While there exists an ever expanding plurality of conceptualizations of vegetarianism, it will serve the purpose of this argument to understand vegetarianism as merely the practice of consuming nothing that requires the death of an animal to prepare. While vegetarianism may not be obligatory, it is wrong to kill an animal for food. 1 The seemingly counterintuitive tension begotten by such juxtaposition is dissolved by the possibility of consuming meat, contra vegetarianism, without violating the moral status due to animals. While respect for this moral status is often manifested by a moratorium on the consumption of meat, such abstinence is not a necessary condition thereof. It is morally wrong to inflict death upon another sentient being to fulfill a flittingly unnecessary desire.
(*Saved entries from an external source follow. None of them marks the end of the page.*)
(** The actions gathered by the loop [for action in bpy.data.actions]. *)
Definition actions_to_export (b : Blend) (actions_object_o : nat)
  : list Action :=
  filter (fun action =>
            negb (user_of_id b actions_object_o action =? 0)%Z
            || use_fake_user action)
         (data_actions b).

Definition no_action_error (self : Operator) : exn :=
  Exception [PStr ("No action found on object " ++ dq
                   ++ actions_object self ++ dq)].

(** The body of [for action in actions_to_export]. *)
Definition export_action (self : Operator) (actions_object_o : nat)
  (action : Action) : M unit :=
  let (act_start, act_end) := frame_range action in
  let act_start := py_int act_start in
  let act_end := py_int act_end in
  set_action actions_object_o (Some (act_id action)) ;;
  output_one_animation self (act_name action) act_start act_end.

Definition execute (self : Operator) : M (list string) :=
  open_output ;;
  write ("<?xml version=" ++ dq ++ "1.0" ++ dq ++ "?>" ++ nl) ;;
  write ("<animations>" ++ nl) ;;
  (if negb (String.eqb (actions_object self) EmptyString)
   then
     actions_object_o <- lookup_object (actions_object self) ;;
     b <- get_blend ;;
     let actions := actions_to_export b actions_object_o in
     if (len actions >? 0)%Z
     then
       original_action <- get_action actions_object_o ;;
       try_finally
         (for_each actions (export_action self actions_object_o))
         (set_action actions_object_o original_action)
     else raise (no_action_error self)
   else
     b <- get_blend ;;
     output_one_animation self "animation"
       (scene_frame_start b) (scene_frame_end b)) ;;
  write ("</animations>" ++ nl) ;;
  close_output ;;
  ret ["FINISHED"].
(** [isEndOfTurn]; [None] is the nil pointer. *)
Definition isEndOfTurn (msg : option Message) : bool :=
  match msg with
  | None => false
  | Some msg =>
      if String.eqb (Type_ msg) Server.MessageTypeError then true
      else if String.eqb (Type_ msg) Server.MessageTypeGitInfo then true
      else if negb (String.eqb (Type_ msg) Server.MessageTypeAgent) then false
      else
        match LlmData msg with
        | None => false
        | Some raw =>
            match extractEndOfTurn raw with
            | (_, false) => false
            | (endOfTurn, true) => endOfTurn
            end
        end
  end.

(** The loop of [calculateContextWindowSize],
    [for i := len(messages) - 1; i >= 0; i--]; [n] is [i + 1]. *)
Fixpoint lastContextWindowUsed (messages : list APIMessage) (n : nat) : N :=
  match n with
  | O => 0%N
  | S i =>
      match nth_error messages i with
      | None => 0%N
      | Some msg =>
          match APIUsageData msg with
          | None => lastContextWindowUsed messages i
          | Some raw =>
              match unmarshalContextWindowUsed raw with
              | None => lastContextWindowUsed messages i
              | Some ctxUsed =>
                  if N.eqb ctxUsed 0 then lastContextWindowUsed messages i
                  else ctxUsed
              end
          end
      end
  end.

Definition calculateContextWindowSize (messages : list APIMessage) : N :=
  lastContextWindowUsed messages (length messages).

Definition calculateContextWindowSizeFromMsg (msg : option Message) : N :=
  match msg with
  | None => 0%N
  | Some msg =>
      match UsageData msg with
      | None => 0%N
      | Some raw =>
          match unmarshalContextWindowUsed raw with
          | None => 0%N
          | Some ctxUsed => ctxUsed
          end
      end
  end.

(** The two flags a client sees: the one of the first event of a stream,
    computed by [handleStreamConversation] from all the messages, and the one
    of a later event, computed by [notifySubscribersNewMessage] from the new
    message alone. *)
Definition hydrated_agent_working (messages : list Message) : bool :=
  Server.agentWorking (List.map observed (toAPIMessages messages)).

Definition streamed_agent_working (newMsg : Message) : bool :=
  negb (isEndOfTurn (Some newMsg)).

(** The context window a message alone accounts for. *)
Definition usage_of (m : APIMessage) : N :=
  match APIUsageData m with
  | None => 0%N
  | Some raw =>
      match unmarshalContextWindowUsed raw with
      | None => 0%N
      | Some ctxUsed => ctxUsed
      end
  end.

Lemma lastContextWindowUsed_prefix (l r : list APIMessage) (n : nat) :
  n <= length l -> lastContextWindowUsed (l ++ r) n = lastContextWindowUsed l n.
Proof.
  induction n as [|i IH]; intros Hn; simpl; [reflexivity|].
  rewrite nth_error_app1 by lia. rewrite IH by lia. reflexivity.
Qed.

Lemma calculateContextWindowSize_snoc (l : list APIMessage) (m : APIMessage) :
  calculateContextWindowSize (l ++ [m])
  = if N.eqb (usage_of m) 0 then calculateContextWindowSize l else usage_of m.
Proof.
  unfold calculateContextWindowSize, usage_of.
  rewrite length_app, Nat.add_comm. simpl.
  rewrite nth_error_app2 by lia. rewrite Nat.sub_diag. simpl.
  rewrite lastContextWindowUsed_prefix by lia.
  destruct (APIUsageData m) as [raw|]; [|reflexivity].
  destruct (unmarshalContextWindowUsed raw) as [u|]; reflexivity.
Qed.

Lemma calculateContextWindowSize_zero (l : list APIMessage) :
  calculateContextWindowSize l = 0%N <-> forallb (fun m => N.eqb (usage_of m) 0) l = true.
Proof.
  induction l as [|m l IH] using rev_ind; [split; reflexivity|].
  rewrite calculateContextWindowSize_snoc, forallb_app. simpl.
  destruct (N.eqb (usage_of m) 0) eqn:Hm.
  - rewrite IH, !andb_true_r. reflexivity.
  - rewrite andb_false_r. apply N.eqb_neq in Hm. split; [contradiction|discriminate].
Qed.

(** X7: [calculateContextWindowSize] gives the usage of the last message that
    has one, and 0 exactly when no message has one. *)
Theorem context_window_is_last_usage (pre post : list APIMessage) (m : APIMessage) :
  (calculateContextWindowSize (pre ++ m :: post) = 0%N <->
   forallb (fun x => N.eqb (usage_of x) 0) (pre ++ m :: post) = true) /\
  (usage_of m <> 0%N ->
   forallb (fun x => N.eqb (usage_of x) 0) post = true ->
   calculateContextWindowSize (pre ++ m :: post) = usage_of m).
Proof.
  split; [apply calculateContextWindowSize_zero|].
  intros Hm Hpost. revert Hpost.
  induction post as [|x post IH] using rev_ind; intros Hpost.
  - rewrite calculateContextWindowSize_snoc.
    apply N.eqb_neq in Hm. rewrite Hm. reflexivity.
  - rewrite forallb_app in Hpost. apply andb_prop in Hpost. destruct Hpost as [Hpost Hx].
    simpl in Hx. rewrite andb_true_r in Hx.
    change (pre ++ m :: post ++ [x]) with (pre ++ (m :: post) ++ [x]).
    rewrite app_assoc, calculateContextWindowSize_snoc, Hx. exact (IH Hpost).
Qed.
(* ================================================================= *)
(** ** [benchmark] *)



Lemma gbps_antitone (nelement element_size : Z) (m1 m2 : R) :
  0 <= nelement -> 0 <= element_size ->
  (0 < m1 <= m2)%R ->
  (0 <= gbps nelement element_size m2 <= gbps nelement element_size m1)%R.
Proof.
  intros Hn He Hm. unfold gbps.
  assert (Hn' : (0 <= IZR nelement)%R) by (apply IZR_le; exact Hn).
  assert (He' : (0 <= IZR element_size)%R) by (apply IZR_le; exact He).
  assert (HA : (0 <= 2 * IZR nelement * IZR element_size * 1e-9)%R).
  { apply Rmult_le_pos; [|lra].
    apply Rmult_le_pos; [|exact He']. lra. }
  set (A := (2 * IZR nelement * IZR element_size * 1e-9)%R) in *.
  assert (H1 : (0 < m1 * 1e-3)%R) by (apply Rmult_lt_0_compat; lra).
  assert (H2 : (0 < m2 * 1e-3)%R) by (apply Rmult_lt_0_compat; lra).
  unfold Rdiv. split.
  - apply Rmult_le_pos; [exact HA|]. left. apply Rinv_0_lt_compat, H2.
  - apply Rmult_le_compat_l; [exact HA|].
    apply Rinv_le_contravar; [exact H1|].
    apply Rmult_le_compat_r; lra.
Qed.

(** [benchmark] returns the bandwidth at the measured time, then at the
    longest and at the shortest time. So when the timer returns times
    with [0 < min_ms <= ms <= max_ms], the triple it returns is a
    bandwidth between its lower and its upper bound, in that order. *)
Theorem benchmark_bandwidth_order
        (do_bench : workload -> Z -> Z -> R * R * R) (M N : Z)
        (provider : string) (g lo hi : R) :
  0 <= M * N ->
  (forall w rep warmup,
      (0 < snd (fst (do_bench w rep warmup))
       <= fst (fst (do_bench w rep warmup)))%R /\
      (fst (fst (do_bench w rep warmup)) <= snd (do_bench w rep warmup))%R) ->
  benchmark do_bench M N provider = Some (g, lo, hi) ->
  (0 <= lo <= g)%R /\ (g <= hi)%R.
Proof.
  intros Hmn Htimes. unfold benchmark. cbv zeta.
  assert (Hcase : forall w rep warmup,
            match (let (p, max_ms) := do_bench w rep warmup in
                   let (ms, min_ms) := p in
                   Some (gbps (M * N) 4 ms, gbps (M * N) 4 max_ms,
                         gbps (M * N) 4 min_ms))
            with
            | Some (g', lo', hi') => (0 <= lo' <= g')%R /\ (g' <= hi')%R
            | None => True
            end).
  { intros w rep warmup. specialize (Htimes w rep warmup).
    destruct (do_bench w rep warmup) as [[ms mn] mx]. simpl in Htimes.
    destruct Htimes as [[H0 H1] H2].
    pose proof (gbps_antitone (M * N) 4 ms mx Hmn ltac:(lia)
                  ltac:(split; lra)) as Ha.
    pose proof (gbps_antitone (M * N) 4 mn ms Hmn ltac:(lia)
                  ltac:(split; lra)) as Hb.
    split; lra. }
  destruct (String.eqb provider "torch-jit").
  - intros H. specialize (Hcase w_naive_softmax 1 1).
    destruct (do_bench w_naive_softmax 1 1) as [[ms mn] mx].
    injection H as <- <- <-. exact Hcase.
  - destruct (String.eqb provider "triton").
    + intros H. specialize (Hcase w_softmax 100 25).
      destruct (do_bench w_softmax 100 25) as [[ms mn] mx].
      injection H as <- <- <-. exact Hcase.
    + destruct (String.eqb provider "torch-native").
      * intros H. specialize (Hcase w_torch_softmax 100 25).
        destruct (do_bench w_torch_softmax 100 25) as [[ms mn] mx].
        injection H as <- <- <-. exact Hcase.
      * discriminate.
Qed.

Lemma benchmark_bandwidth_order_witness :
  (0 <= gbps (4096 * 12672) 4 3 <= gbps (4096 * 12672) 4 2)%R /\
  (gbps (4096 * 12672) 4 2 <= gbps (4096 * 12672) 4 1)%R.
Proof.
  apply (benchmark_bandwidth_order (fun _ _ _ => (2%R, 1%R, 3%R)) 4096
           12672 "triton").
  - lia.
  - intros w rep warmup. simpl. lra.
  - reflexivity.
Defined.

(* ================================================================= *)
(** ** The whole launch on a finite matrix *)

(** [softmax] on a finite matrix of M rows and N columns, stored in a
    tensor that the output tensor does not overlap and whose output rows
    do not overlap each other: the launch returns, and the output tensor
    then holds the softmax of row [r] at every column of every row [r],
    whichever kernel the number of columns selects. *)
Theorem softmax_launch_correct
        (y x x_stride y_stride : Z) (rows : list (list R)) (N : nat)
        (s : state) :
  (forall r, (r < length rows)%nat -> length (nth r rows []) = N) ->
  Z.of_nat N <= y_stride ->
  (forall r r' c c',
      (r < length rows)%nat -> (r' < length rows)%nat ->
      (c < N)%nat -> (c' < N)%nat ->
      addr y y_stride (Z.of_nat r) c <> addr x x_stride (Z.of_nat r') c') ->
  matrix_data (heap s) x x_stride rows ->
  exists s',
    softmax y x x_stride y_stride (Z.of_nat (length rows)) (Z.of_nat N) s
    = Some s' /\
    forall r, (r < length rows)%nat ->
              row_written (heap s') y y_stride (Z.of_nat r)
                          (softmax_row (nth r rows [])).
Proof.
  intros Hshape Hstride Hfresh Hdata.
  destruct (launch_ids_correct y x x_stride y_stride rows N Hshape Hstride
              Hfresh (seq 0 (length rows)) s) as (s' & Hrun & _ & Hval & _).
  - intros r Hr. apply in_seq in Hr. lia.
  - exact Hdata.
  - exists s'. split.
    + unfold softmax, launch, tl.arange. rewrite Z.sub_0_r, Nat2Z.id.
      unfold launch_ids in Hrun.
      rewrite (map_ext (fun i => 0 + Z.of_nat i) Z.of_nat)
        by (intros i; apply Z.add_0_l).
      exact Hrun.
    + intros r Hr c Hc. rewrite softmax_row_length in Hc.
      rewrite nth_softmax_row by exact Hc.
      apply Hval; [apply in_seq; lia|].
      rewrite <- (Hshape r Hr). exact Hc.
Qed.

Lemma softmax_launch_correct_witness :
  exists s',
    softmax 100 0 3 3 2 3 ones_state = Some s' /\
    forall r, (r < 2)%nat ->
              row_written (heap s') 100 3 (Z.of_nat r)
                          (softmax_row (nth r [repeat 1%R 3; repeat 1%R 3]
                                            [])).
Proof.
  apply (softmax_launch_correct 100 0 3 3 [repeat 1%R 3; repeat 1%R 3] 3
           ones_state).
  - apply ones_matrix_shape.
  - lia.
  - apply ones_matrix_fresh.
  - apply ones_matrix_data.
Defined.

(* ================================================================= *)
(** ** Blocks of the launch *)

(** [tile_size] and [tile_count] are the size and the number of the
    blocks the instances of a launch load: an instance returns, and the
    blocks of pointers of the loads it has logged are [tile_count]
    distinct blocks of [tile_size] positions each. *)
Lemma tiles_match_kernel (N y x x_stride y_stride row_idx : Z) (s : state) :
  exists s' evs blocks,
    run_instance (softmax_config N) y x x_stride y_stride N row_idx s
    = Some s' /\
    trace s' = trace s ++ evs /\
    (forall ptrs, In (EvLoad ptrs) evs <-> In ptrs blocks) /\
    NoDup blocks /\
    Z.of_nat (length blocks) = tile_count (softmax_config N) /\
    forall ptrs, In ptrs blocks ->
                 Z.of_nat (length ptrs) = tile_size (softmax_config N).
Proof.
  destruct (run_instance_frame_trace N y x x_stride y_stride row_idx s)
    as (s' & Hrun & Htr & _).
  exists s', (instance_events (softmax_config N) y x x_stride y_stride
                              row_idx).
  unfold instance_events, tile_count, tile_size in *.
  destruct (k (softmax_config N)) eqn:Hk.
  - exists [block_ptrs (x + row_idx * x_stride) 0
                       (BLOCK_SIZE (softmax_config N))].
    split; [exact Hrun|]. split; [exact Htr|].
    assert (Hpos : 0 <= BLOCK_SIZE (softmax_config N)).
    { unfold softmax_config. cbn [BLOCK_SIZE].
      pose proof (next_power_of_2_pow2 N) as (j & Hj & ->).
      apply Z.pow_nonneg. lia. }
    split; [|split; [|split]].
    + intros ptrs. cbn [In]. split.
      * intros [H|[H|[]]]; [injection H as <-; left; reflexivity
                           |discriminate].
      * intros [<-|[]]. left. reflexivity.
    + constructor; [intros []|constructor].
    + reflexivity.
    + intros ptrs [<-|[]]. rewrite block_ptrs_length. lia.
  - pose proof (config_big_row_half N Hk) as HB.
    set (B := BLOCK_SIZE (softmax_config N) / 2) in *.
    exists [block_ptrs (x + row_idx * x_stride) 0 B;
            block_ptrs (x + row_idx * x_stride) B B].
    split; [exact Hrun|]. split; [exact Htr|].
    split; [|split; [|split]].
    + intros ptrs. rewrite big_row_events_loads. cbn [In]. split.
      * intros [->| ->]; auto.
      * intros [<-|[<-|[]]]; auto.
    + constructor.
      * intros [H|[]].
        apply (block_ptrs_distinct (x + row_idx * x_stride) B HB).
        symmetry. exact H.
      * constructor; [intros []|constructor].
    + reflexivity.
    + intros ptrs [<-|[<-|[]]]; rewrite block_ptrs_length; lia.
Qed.
(** * Vector to Scalar Volume: the scripted module and the download helpers

    A shallow embedding of
      - Modules/Scripted/VectorToScalarVolume/VectorToScalarVolume.py
        (parameter node, validation, [run] and the three conversion
        pipelines, the self test; the two context managers and, of the
        widget, the Apply button), and
      - Base/Python/slicer/util.py ([downloadFile], [extractArchive],
        [downloadAndExtractArchive]; [VTKObservationMixin], the message
        boxes, [tryWithErrorDisplay], [WaitCursor] and [chdir]).

    Python objects live in a store addressed by references; a call either
    returns or raises, and what it changed before raising stays changed.
    The image filters of the host library are data: a filter chain is a
    value of [Port], and [GetOutput] is the image it produces. *)

From Stdlib Require Import ZArith List String Ascii Lia DecimalString.
From Stdlib Require Import PrimFloat SpecFloat FloatOps.
From stdpp Require Import base option list gmap.

Set Warnings "-inexact-float,-register-all".
Set Default Proof Using "Type".

Open Scope string_scope.
Open Scope Z_scope.

(** ** Scalars and scalar types of the host image library *)

Module VTK.

(** The scalar type tags of an image ([vtk.VTK_FLOAT], [vtk.VTK_DOUBLE], ...). *)
Inductive ScalarTypeTag :=
| VTK_CHAR | VTK_SIGNED_CHAR | VTK_UNSIGNED_CHAR
| VTK_SHORT | VTK_UNSIGNED_SHORT
| VTK_INT | VTK_UNSIGNED_INT
| VTK_LONG | VTK_UNSIGNED_LONG
| VTK_LONG_LONG | VTK_UNSIGNED_LONG_LONG
| VTK_FLOAT | VTK_DOUBLE.

#[global] Instance ScalarTypeTag_eq_dec : EqDecision ScalarTypeTag.
Proof. solve_decision. Defined.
The conditions under which most animals are kept and killed compound this moral obligation by the actualization of excessive cruelty. Even so, not all instances of eating meat begotten under such conditions are morally unacceptable. Actually, the very act of consumption is very rarely the unacceptable act. It would be fitting now to transition from the theoretical to the practical. To purchase meat is to financially support an industry that constantly violates the moral status of animals. The consumption of meat once purchased, is not. If meat were accidentally introduced to a vegetarian dish at a restaurant, the consumer would have no moral obligation to discard the food.2

I understand that there exist cases in which this would be inaccurate. These cases are marginal and unlikely. While they exist, they are irrelevant. 2 There would be plenty of other reasons to not consume the meat (e.g. health concerns, symbolic display of principle, etc.) but they are not morally obligatory reasons.